Good morning! This is Bob Bragg. Welcome to the June 18th edition of Farm News and Views.
For the past several weeks I’ve reported about problems that farmers are having planting crops in the Midwest, but weather has also been affecting farmers in Colorado. Last week, in the San Luis Valley, hail caused light damage to barley fields, Fall potato emergence is still behind the average, and some freeze damage was noted in alfalfa fields due to below freezing overnight temperatures . Although hay harvest is going well in southwest Colorado, it’s progressing slowly in much of the rest of the state due to persistent rain showers. A downside to the good soil moisture this spring is that growing conditions are ideal for weeds. Reports are coming in about robust stands of invasive cheat grass, also known as downy brome grass, that are causing concerns about fire danger later in the summer when this highly flammable plant dries out.
The Utah Farm Bureau recently reported that new data from the Department of Labor highlights the farmers’ and ranchers’ increasing reliance on the H-2A farm worker program in the United States. During January, February and March of 2019, the U. S. Department of Labor processed 5,380 applications by farms requesting the ability to hire H-2A workers. Over 88,000 positions were requested, which was more than 8,000 positions higher than in 2018.
Corn, soy beans and wheat prices have all surged over the past week due to concerns about how much crops have been affected by recent wet weather. Corn has reached a five year high, which is great for farmers who still have undamaged corn in bins. In contrast to production problems in the US, reports coming from South America indicate that the safrinha or second season corn crop yields may be close to record levels.

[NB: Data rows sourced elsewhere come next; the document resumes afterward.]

(** [v[i]] for a numeric literal [i]. *)
Definition getIndex (v : Val) (i : nat) : Eval Val :=
  match v with
  | JUndef => inl (TypeError ("Cannot read property '" ++ string_of_nat i ++ "' of undefined"))
  | JNull => inl (TypeError ("Cannot read property '" ++ string_of_nat i ++ "' of null"))
  | JBool _ | JNum _ => inr JUndef
  | JStr s => inr (char_at s i)
  | JArr elems => inr (nth i elems JUndef)
  | JObj props => inr (match lookup (string_of_nat i) props with Some x => x | None => JUndef end)
  end.

(** The runtime and library functions the code calls but does not define.
    [Buffer_from_base64 v] is [Buffer.from(v, 'base64')], which throws on
    values it cannot read; [StringToNumber] is the conversion the
    relational operators apply to a string ([None] for NaN). *)
Class Host : Type := {
  btoa : string -> string;
  JSON_stringify : Val -> string;
  encodeURIComponent : Val -> string;
  Buffer_from_base64 : Val -> Eval (list Byte.byte);
  StringToNumber : string -> option Z
}.

(** ToNumber; [None] is NaN. *)
Definition toNumber {host : Host} (v : Val) : option Z :=
  match v with
  | JUndef => None
  | JNull => Some 0%Z
  | JBool b => Some (if b then 1 else 0)%Z
  | JNum z => Some z
  | JStr s => StringToNumber s
  | JArr _ | JObj _ => StringToNumber (toStr v)
  end.

(** [v > 0] *)
Definition gt0 {host : Host} (v : Val) : bool :=
  match toNumber v with
  | Some z => (0 <? z)%Z
  | None => false
  end.
(** X26: A listing shows only documents of the user asked for and, when a
    non-empty status is given, of that status; each listed document is a
    stored one with its identifier turned into text and every other field
    as stored. *)
Theorem get_watchlist_sound
    (sort : string -> Z -> list document -> list document)
    (c : collection) (user_id : string) (status : option string)
    (items : list (gmap string listed)) :
  (forall k dir l, Permutation (sort k dir l) l) ->
  get_watchlist sort (Some c) user_id status = Ok items ->
  Forall (fun it =>
            it !! "user_id" = Some (Stored (BStr user_id))
            /\ status_wanted status (it !! "status" ≫= fun v =>
                                       match v with Stored b => Some b | _ => None end)
            /\ exists d, In d c /\ stringify_id d = Ok it
                         /\ forall k, k <> "_id" -> it !! k = Stored <$> (d !! k))
         items.
Proof.
  intros Hsort H. unfold get_watchlist in H.
  apply mapM_In in H as [H _]. apply List.Forall_forall. intros it Hit.
  destruct (H it Hit) as (d & Hd & Hs).
  apply (Permutation_in _ (Hsort _ _ _)) in Hd.
  apply find_In in Hd as [Hc Hf]. apply watchlist_filter_spec in Hf as [Hu Hst].
  split; [|split].
  - rewrite (stringify_id_lookup d it "user_id" Hs) by discriminate.
    rewrite Hu. reflexivity.
  - rewrite (stringify_id_lookup d it "status" Hs) by discriminate.
    destruct status as [[|ch s]|]; try exact I. simpl in *. rewrite Hst. reflexivity.
  - exists d. split; [assumption|]. split; [assumption|].
    intros k Hk. apply stringify_id_lookup; assumption.
Qed.

(** X27: A listing misses nothing: when it answers, every stored document of
    the user (and of the status, when a non-empty one is given) is listed,
    and the listing has as many entries as there are such documents.  An
    empty status is no filter. *)
Theorem get_watchlist_complete
    (sort : string -> Z -> list document -> list document)
    (c : collection) (user_id : string) (status : option string)
    (items : list (gmap string listed)) :
  (forall k dir l, Permutation (sort k dir l) l) ->
  get_watchlist sort (Some c) user_id status = Ok items ->
  length items = length (find (watchlist_filter user_id status) c)
  /\ (forall d, In d c -> d !! "user_id" = Some (BStr user_id) ->
        status_wanted status (d !! "status") ->
        exists it, In it items /\ stringify_id d = Ok it)
  /\ get_watchlist sort (Some c) user_id (Some EmptyString)
     = get_watchlist sort (Some c) user_id None.
Proof.
  intros Hsort H. unfold get_watchlist in H. split; [|split].
  - apply mapM_Forall2 in H. apply Forall2_length_eq in H. rewrite <- H.
    apply Permutation_length, Hsort.
  - intros d Hd Hu Hst. apply mapM_In in H as [_ H]. apply H.
    apply (Permutation_in _ (Permutation_sym (Hsort _ _ _))).
    apply find_In. split; [assumption|].
    apply watchlist_filter_spec. split; assumption.
  - reflexivity.
Qed.

Lemma get_watchlist_two_users :
  get_watchlist sort_dates (Some [stored_doc; other_doc]) "u1" None
  = Ok [listed_stored_doc].
Proof. vm_compute. reflexivity. Qed.

Lemma get_watchlist_sound_witness :
  Forall (fun it => it !! "user_id" = Some (Stored (BStr "u1"))) [listed_stored_doc].
Proof.
  pose proof (get_watchlist_sound sort_dates [stored_doc; other_doc] "u1" None
                [listed_stored_doc] sort_dates_perm get_watchlist_two_users) as H.
  inversion H as [|? ? [Hu _] _]; subst. constructor; [exact Hu | constructor].
Defined.

Lemma get_watchlist_complete_witness :
  length [listed_stored_doc] = 1%nat
  /\ exists it, In it [listed_stored_doc] /\ stringify_id stored_doc = Ok it.
Proof.
  destruct (get_watchlist_complete sort_dates [stored_doc; other_doc] "u1" None
              [listed_stored_doc] sort_dates_perm get_watchlist_two_users)
    as (Hl & Hd & _).
  split; [exact Hl|].
  apply Hd; [left; reflexivity | reflexivity | exact I].
Defined.
(** * The stochastic event, demography, intervention and survey operators
      of [sch_simulation/helsim_FUNC_KK/events.py]

    The population is one mutable object ([SDEquilibrium]) that every
    operator receives by reference, updates in place and returns.  The
    embedding keeps that object, together with the random generator, as the
    state of a small state-and-exception monad [Py]: a raised exception does
    not roll the object back, exactly as in Python.

    Numbers.  Worm counts, indices and counters are integers ([Z]).  Floating
    point values (rates, probabilities, dates, uniform variates) are idealised
    as exact rationals ([Q]); the reservoir update of [doFreeLive] uses the
    exponential function and is therefore carried out over the reals ([R]).
    Where the rounding of binary64 decides a property (the sum
    [t + lifeSpans] of [doDeath]), the operation is a parameter of the
    operator, with the exact and the binary64 addition as instances.
    Results of numpy divisions that may be [inf] or [nan] are kept in the
    four-point type [float64]; a reservoir level that is [nan] or [inf] is
    [NonFinite].

    Arrays are lists.  The parallel arrays of one population have the same
    length; an elementwise operation on lists of different lengths raises
    [ValueError], as numpy does for shapes that cannot be broadcast together
    (broadcasting of length-one arrays is not modelled).

    Randomness.  Every call of [np.random.uniform], [np.random.gamma],
    [np.random.binomial], [np.random.choice] and [random.sample] reads from
    an explicit generator [RNG]: an infinite sequence of variates and a
    cursor. *)

From stdpp Require Import list strings.
From Stdlib Require Import ZArith QArith Qround Reals Lra Lia.
From Stdlib Require SpecFloat.

Local Open Scope Z_scope.

(** ** Exceptions and the [Py] monad *)

Inductive PyError : Type :=
  | ValueError (msg : string)
  | IndexError
  | AssertionError
  | ZeroDivisionError.

Inductive Res (A : Type) : Type :=
  | Ok (a : A)
  | Raise (e : PyError).
Arguments Ok {A} a.
Arguments Raise {A} e.

(** ** Floating point results that may be infinite or undefined *)

Inductive float64 : Type :=
  | Fin (q : Q)
  | PosInf
  | NegInf
  | NaN.

(** [a / b] for two numpy integers: true division, [inf]/[nan] on a zero
    divisor (the module silences the warnings). *)
Definition np_true_divide (a b : Z) : float64 :=
  if b =? 0 then
    (if 0 <? a then PosInf else if a <? 0 then NegInf else NaN)
  else Fin (inject_Z a / inject_Z b)%Q.

Definition Qltb (x y : Q) : bool := negb (Qle_bool y x).
Definition Qleb (x y : Q) : bool := Qle_bool x y.

(** [u < x] for a finite [u] and a float result [x]. *)
Definition lt_float64 (u : Q) (x : float64) : bool :=
  match x with
  | Fin q => Qltb u q
  | PosInf => true
  | NegInf => false
  | NaN => false
  end.

(** ** Sums of dates in binary64

    Dates are kept as exact rationals; where the rounding of a sum matters
    ([t + lifeSpans] in [doDeath]) the addition is a parameter, which is
    either the exact [Qplus] or the binary64 addition below: both operands
    are rounded to the nearest binary64 number, added with IEEE 754
    rounding to nearest (ties to even), and the result is read back as a
    rational.  An overflow has no rational value and is outside the model;
    the exact sum stands in for it. *)





(** ** numpy helpers on lists *)

(** Normalisation of a numpy index into a list position: negative indices
    count from the end, anything outside [-len, len) is out of bounds. *)
Definition np_position (len : nat) (i : Z) : option nat :=
  if (0 <=? i) && (i <? Z.of_nat len) then Some (Z.to_nat i)
  else if (i <? 0) && (- Z.of_nat len <=? i) then Some (Z.to_nat (Z.of_nat len + i))
  else None.

(** [a[i]] *)
Definition np_item {A} (a : list A) (i : Z) : option A :=
  match np_position (length a) i with
  | Some n => a !! n
  | None => None
  end.

(** [a[i] = x] *)
Definition np_setitem {A} (a : list A) (i : Z) (x : A) : option (list A) :=
  match np_position (length a) i with
  | Some n => Some (<[n := x]> a)
  | None => None
  end.

(** [a[idx]] for an integer index array [idx] (also [np.take(a, idx)]). *)
Fixpoint np_take {A} (a : list A) (idx : list Z) : option (list A) :=
  match idx with
  | [] => Some []
  | i :: idx' =>
      match np_item a i, np_take a idx' with
      | Some x, Some xs => Some (x :: xs)
      | _, _ => None
      end
  end.

(** Elementwise binary operation; [None] when the shapes differ. *)
Fixpoint zip_with_same {A B C} (f : A -> B -> C) (a : list A) (b : list B)
  : option (list C) :=
  match a, b with
  | [], [] => Some []
  | x :: a', y :: b' =>
      match zip_with_same f a' b' with
      | Some r => Some (f x y :: r)
      | None => None
      end
  | _, _ => None
  end.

The latest Ag Economy Barometer from Purdue University and the Chicago Mercantile Exchange Group indicate that trade tensions and poor planting weather has driven farmer sentiments to multi-year lows in May. In a nationwide survey of 400 farmers, the index fell to 101, 14 points lower than in April, and the lowest reading since October of 2016. According to Jim Mintert, with the Center for Food & Agricultural Business at Purdue University, “Farmers are becoming somewhat less optimistic that the trade dispute with China will ultimately be resolved in a way that’s beneficial to U.S. Agriculture.”
Mintert pointed out that in March, 77 percent of farmers polled expected a favorable outcome, while the May survey reported that 65 percent of the respondents were positive that the trade dispute would end well for farmers. When farmers were questioned about making large capital investments in their farms in the near future, the positive response for this question fell to 37 percent, the lowest response since data was first collected the fall of 2015.
The USDA Economic Research Service forecasts that the food-at-home consumer price index will rise 1% to 2% in 2019. This increase would mark the fourth straight year of deflating or lower-than-average inflation of retail food prices. The gain would also be less than the 20-year historical average of 2.1%. Product categories that are likely to see price increases above 2 percent this year include dairy products, fresh fruit and vegetables, cereals and bakery products.
I’ll end today’s report with this thought from former President Dwight D. Eisenhower. “Farming looks mighty easy when your plow is a pencil and you’re a thousand miles from a corn field.”